少女と黒騎士の亡霊


 ある日、ノクスは人の気配を感じ取り、動き出した。その姿はまさに亡霊だった。何年もの年月を生き続けた彼は、美しかった顔立ちがもはや別人のように青白く、目は窪み、髪も髭も伸び続け、変貌を遂げていた。

 誰もが恐ろしく、不気味に思うその姿で、彼は塔に近づく気配の主と対峙した。



「お父さぁぁ〜ん、お母さぁぁ〜〜ん!!!」



 それは泣きじゃくる小さな少女だった。栗毛色の髪を三つ編みにした少女は、見たところ、年の頃はまだ六つか七つ程度のようだ。涙で濡れた頬を手で拭いながら必死に親を呼び続けている。

 どうやら遊び半分で入り込んだ森から出られなくなったらしい。



 ノクスはその姿を見やり、剣の柄に手を伸ばした。



 少女もまた、ノクスの浮浪者のような恐ろしい出で立ちに驚き思わず尻もちをついてしまう。震える少女に歩み寄りノクスはその姿を見下ろした。



 そのとき、彼は剣の柄にかけていた手をそっと離し、少女に手を差し伸べた。



 ノクスにかけられた呪縛は長い年月によって綻びが生じていた。それによって、彼は僅かな思考と行動の自由を得ていた。彼の本来持つ優しさが、呪縛から微かに解放された瞬間だった。



「…………」



 無言で差し伸べられた手を、少女は思わず取った。涙で潤んだ琥珀色の瞳がノクスを見上げた。

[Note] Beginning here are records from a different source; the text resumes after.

(* ===== verification/Wallet.v ===== *)
(** * Tokens, balances and wallets

    [protocol/src/vault/token.rs] (token identifiers), [vault/balance.rs] (the
    balance sheet) and [vault/wallet.rs] (the wallet: deposits, withdrawals, nonce,
    freezing).  Instants are arguments; the RFC 3339 text of an instant is the
    parameter [rfc3339] of [freeze]. *)

From S2P Require Import Prelude Bytes Crypto Transaction.

#[local] Open Scope Z_scope.

(** ** Token identifiers *)

Notation TokenId := (list Z).

Inductive TokenType :=
| FiatBacked (c : Currency)
| CryptoToken (c : Currency)
| Stablecoin (c : Currency)
| Native
| LoyaltyPoints
| Asset (class : string).

Definition discriminant (t : TokenType) : Z :=
  match t with
  | FiatBacked _ => 1 | CryptoToken _ => 2 | Stablecoin _ => 3 | Native => 4 | LoyaltyPoints => 5
  | Asset _ => 6
  end.

Record TokenInfo := mkToken {
  token_id : TokenId;
  token_name : string;
  symbol : string;
  token_decimals : Z;
  total_supply : Z;
  issuer : string;
  token_type : TokenType
}.

Section Token.
Context {C : Crypto}.

Definition token_preimage (name symbol : string) (t : TokenType) (issuer : string) : list Z :=
  str_bytes name ++ [0] ++ str_bytes symbol ++ [0] ++ [discriminant t] ++ [0] ++ str_bytes issuer.

Definition derive (name symbol : string) (t : TokenType) (issuer : string) : TokenId :=
  blake3_hash (token_preimage name symbol t issuer).

Definition token_create (name symbol : string) (dec : Z) (t : TokenType) (issuer : string) : TokenInfo :=
  mkToken (derive name symbol t issuer) name symbol dec 0 issuer t.

Definition new_with_supply (name symbol : string) (dec : Z) (t : TokenType) (issuer : string)
    (supply : Z) : TokenInfo :=
  let info := token_create name symbol dec t issuer in
  mkToken (token_id info) (token_name info) symbol (token_decimals info) supply
    issuer (token_type info).

(** The pre-defined tokens. *)
Definition SYSTEM_ISSUER : string :=
  "nova:0000000000000000000000000000000000000000000000000000000000000000".

Definition nova_brl : TokenInfo := token_create "NOVA Brazilian Real" "nBRL" 2 (FiatBacked BRL) SYSTEM_ISSUER.
Definition nova_usd : TokenInfo := token_create "NOVA US Dollar" "nUSD" 2 (FiatBacked USD) SYSTEM_ISSUER.
Definition nova_eur : TokenInfo := token_create "NOVA Euro" "nEUR" 2 (FiatBacked EUR) SYSTEM_ISSUER.
Definition nova_btc : TokenInfo := token_create "NOVA Bitcoin" "nBTC" 8 (CryptoToken BTC) SYSTEM_ISSUER.
Definition nova_eth : TokenInfo := token_create "NOVA Ether" "nETH" 18 (CryptoToken ETH) SYSTEM_ISSUER.
Definition nova_usdc : TokenInfo := token_create "NOVA USDC" "nUSDC" 6 (Stablecoin USDC) SYSTEM_ISSUER.
Definition nova_usdt : TokenInfo := token_create "NOVA USDT" "nUSDT" 6 (Stablecoin (Custom "USDT")) SYSTEM_ISSUER.
Definition nova_native : TokenInfo :=
  new_with_supply "NOVA" "NOVA" 8 Native SYSTEM_ISSUER 100000000000000000.

Definition native_token_id : TokenId := token_id nova_native.
Definition brl_token_id : TokenId := token_id nova_brl.
Definition usd_token_id : TokenId := token_id nova_usd.
End Token.

(** ** Balances *)

Inductive BalanceError :=
| BalInsufficient (t : TokenId) (available requested : Z)
| BalOverflow (t : TokenId) (current credit : Z)
| TokenNotFound (t : TokenId).

Record Balance := mkBalance {
  bal_token : TokenId;
  amount : Z;
  committed_amount : list Z;
  last_updated : Z
}.

Definition balance_new (now : Z) (t : TokenId) : Balance := mkBalance t 0 [] now.

Definition with_amount (now : Z) (t : TokenId) (amt : Z) (commitment : list Z) : Balance :=
  mkBalance t amt commitment now.

Definition is_zero (b : Balance) : bool := amount b =? 0.

Record BalanceSheet := mkSheet { balances : gmap TokenId Balance }.

Definition sheet_new : BalanceSheet := mkSheet ∅.

(** [entry(t).or_insert_with(..)] leaves the new entry behind even if the credit fails. *)
Definition sheet_credit (now : Z) (t : TokenId) (amt : Z) (commitment : list Z)
    : M BalanceSheet BalanceError Z := fun s =>
  let balance := default (balance_new now t) (balances s !! t) in
  match checked_add (amount balance) amt with
  | None => (Err (BalOverflow t (amount balance) amt), mkSheet (<[t := balance]> (balances s)))
  | Some new_amount =>
      (Ok new_amount, mkSheet (<[t := mkBalance (bal_token balance) new_amount commitment now]> (balances s)))
  end.

Definition sheet_debit (now : Z) (t : TokenId) (amt : Z) (commitment : list Z)
    : M BalanceSheet BalanceError Z := fun s =>
  match balances s !! t with
  | None => (Err (TokenNotFound t), s)
  | Some balance =>
      if amount balance <? amt then (Err (BalInsufficient t (amount balance) amt), s)
      else
        let new_amount := amount balance - amt in
        (Ok new_amount, mkSheet (<[t := mkBalance (bal_token balance) new_amount commitment now]> (balances s)))
  end.

Definition get_balance (t : TokenId) (s : BalanceSheet) : option Z := amount <$> balances s !! t.

Definition get_balance_record (t : TokenId) (s : BalanceSheet) : option Balance := balances s !! t.

(** The order of the pairs is that of the map; nothing below depends on it. *)
Definition all_balances (s : BalanceSheet) : list (TokenId * Z) :=
  (fun kv => (kv.1, amount kv.2)) <$> filter (fun kv => Is_true (negb (is_zero kv.2))) (map_to_list (balances s)).

Definition token_count (s : BalanceSheet) : nat := size (balances s).

Definition sheet_is_empty (s : BalanceSheet) : bool := (token_count s =? 0)%nat.

(** There is no price feed: a total in one currency is never computed. *)
Definition total_value_in (target_currency : Currency) (s : BalanceSheet) : option Z := None.

Definition remove_token (t : TokenId) (s : BalanceSheet) : option Balance * BalanceSheet :=
  (balances s !! t, mkSheet (delete t (balances s))).

(** ** Wallets *)

Inductive WalletError :=
| WalBalance (e : BalanceError)
| ZeroAmount
| WalFrozen (reason : string).

Record Wallet := mkWallet {
  owner : string;
  wal_balances : BalanceSheet;
  wal_nonce : Z;
  wal_created_at : Z;
  metadata : gmap string string;
  wal_frozen : bool
}.

Record TransferReceipt := mkReceipt {
  rc_token_id : TokenId;
  rc_amount : Z;
  remaining_balance : Z;
  rc_nonce : Z;
  rc_timestamp : Z
}.

Definition wallet_new (now : Z) (owner_address : string) : Wallet :=
  mkWallet owner_address sheet_new 0 now ∅ false.

Definition set_wal_balances (b : BalanceSheet) (w : Wallet) : Wallet :=
  mkWallet (owner w) b (wal_nonce w) (wal_created_at w) (metadata w) (wal_frozen w).

Definition set_wal_nonce (n : Z) (w : Wallet) : Wallet :=
  mkWallet (owner w) (wal_balances w) n (wal_created_at w) (metadata w) (wal_frozen w).

(** [metadata_mut] lends the table to its caller, who leaves it as [edit] makes it. *)
Definition metadata_mut (edit : gmap string string -> gmap string string) (w : Wallet) : Wallet :=
  mkWallet (owner w) (wal_balances w) (wal_nonce w) (wal_created_at w) (edit (metadata w)) (wal_frozen w).

Definition next_nonce {E} : M Wallet E Z :=
  w ← get;
  n ← u64_add (wal_nonce w) 1;
  _ ← modify (set_wal_nonce n);
  mret n.

Definition check_outgoing : M Wallet WalletError unit :=
  w ← get;
  require (negb (wal_frozen w)) else
    (WalFrozen (default "no reason provided"%string (metadata w !! "freeze_reason"%string)));
  mret tt.

Definition wallet_freeze (rfc3339 : Z -> string) (now : Z) (reason : string) (w : Wallet) : Wallet :=
  mkWallet (owner w) (wal_balances w) (wal_nonce w) (wal_created_at w)
    (<["frozen_at"%string := rfc3339 now]> (<["freeze_reason"%string := reason]> (metadata w))) true.

Definition wallet_unfreeze (w : Wallet) : Wallet :=
  mkWallet (owner w) (wal_balances w) (wal_nonce w) (wal_created_at w)
    (delete "frozen_at"%string (delete "freeze_reason"%string (metadata w))) false.

Section WalletOps.
Context {C : Crypto}.

Definition placeholder_commitment (t : TokenId) (amt : Z) : list Z := blake3_hash (t ++ le_bytes 8 amt).

Definition deposit (now : Z) (t : TokenId) (amt : Z) : M Wallet WalletError Z :=
  require (negb (amt =? 0)) else ZeroAmount;
  zoom wal_balances set_wal_balances
    (map_err WalBalance (sheet_credit now t amt (placeholder_commitment t amt))).

Definition withdraw (now : Z) (t : TokenId) (amt : Z) : M Wallet WalletError (Z * Z) :=
  _ ← check_outgoing;
  require (negb (amt =? 0)) else ZeroAmount;
  remaining ← zoom wal_balances set_wal_balances
    (map_err WalBalance (sheet_debit now t amt (placeholder_commitment t amt)));
  nonce ← next_nonce;
  mret (remaining, nonce).

Definition transfer_out (now : Z) (t : TokenId) (amt : Z) : M Wallet WalletError TransferReceipt :=
  _ ← check_outgoing;
  require (negb (amt =? 0)) else ZeroAmount;
  remaining ← zoom wal_balances set_wal_balances
    (map_err WalBalance (sheet_debit now t amt (placeholder_commitment t amt)));
  nonce ← next_nonce;
  mret (mkReceipt t amt remaining nonce now).
End WalletOps.

(** ** Token identifiers are content addresses *)

Section TokenProofs.
Context {C : Crypto}.

(** Two registrations share an identifier exactly when name, symbol, issuer and the
    type's one-byte tag agree, or the two hashed messages collide.  The tag leaves out what the type
    carries: tokens backed by different currencies share an identifier. *)
Theorem token_id_iff n s t i n' s' t' i' :
  no_nul n -> no_nul n' -> no_nul s -> no_nul s' ->
  (derive n s t i = derive n' s' t' i' <->
   (n, s, discriminant t, i) = (n', s', discriminant t', i') \/
   collision [token_preimage n s t i; token_preimage n' s' t' i']).
Proof.
  intros Hn Hn' Hs Hs'. split.
  - intros Heq. destruct (decide (token_preimage n s t i = token_preimage n' s' t' i')) as [E|E].
    + left. unfold token_preimage in E. simpl in E.
      apply app_zero_inj in E as [E1 E]; [|done..]. apply app_zero_inj in E as [E2 E]; [|done..].
      injection E as E3 E4. apply str_bytes_inj in E1, E2, E4. congruence.
    + right. by apply collides_pair.
  - intros [Heq|[_ Heq]%collides_pair]; [|exact Heq]. injection Heq as -> -> Hd ->.
    unfold derive, token_preimage. by rewrite Hd.
Qed.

 恐ろしい見た目をしていても、彼の纏う雰囲気に優しさを感じ取ったようだ。



「お、おじいさん、だあれ……?」

「…………私の、名は…………」



 ひどくしわがれたひどい声だった。何年もの間、誰とも口を利かず、孤独にただ生きていたのだから無理もない。少女に老人と思われても仕方がないだろう。

 名を名乗ろうとして、ノクスは言葉を詰まらせた。



 呪縛に綻びが生じたとはいえそれは僅かなものだった。

 『ノクス』とは、本来の自身の名ではない、そのことは理解できていたが、彼は魔女からの拷問により、本来の名を完全に忘れてしまっていた。



 忌まわしい魔女から与えられた名を名乗ることを躊躇していると、少女は心配そうにノクスの顔を覗き込む。



「おじいさん……お名前、忘れちゃったの?」

「…………」



 ノクスは無言で頷いた。まるで、彼のほうが迷い子のように。



「わたしはね、ティナっていうの。あのね……わたし、村に帰る道がわからなくて、おじいさん、わかる?」



 ノクスは無言で頷くと、ティナの手を取り、彼女を森の出口へと案内した。

 すっかり泣き止んだ少女、ティナは森の出口にたどり着くとやっと安心して顔を綻ばせた。



「ここから先は、私は行けない……」

「……どうして?」

「行けない……そういう、命令なんだ……」



 彼を縛る呪いによって、森から出ることは叶わなかった。ティナを森の出口へ案内し終えると、すぐに塔へと戻るため踵を返す。



「おじいさん、森に出るっていう騎士の亡霊さんなの?」

「…………」



 返事はしなかった。いや、できなかった。

 森から出られない彼には、森の外で人々が交わす噂など知る由もないのだから。



「ありがとう、亡霊さん! またね!」



 無邪気に手を振る少女を振り返ることもなく、ノクスは一人森の中へと帰っていった。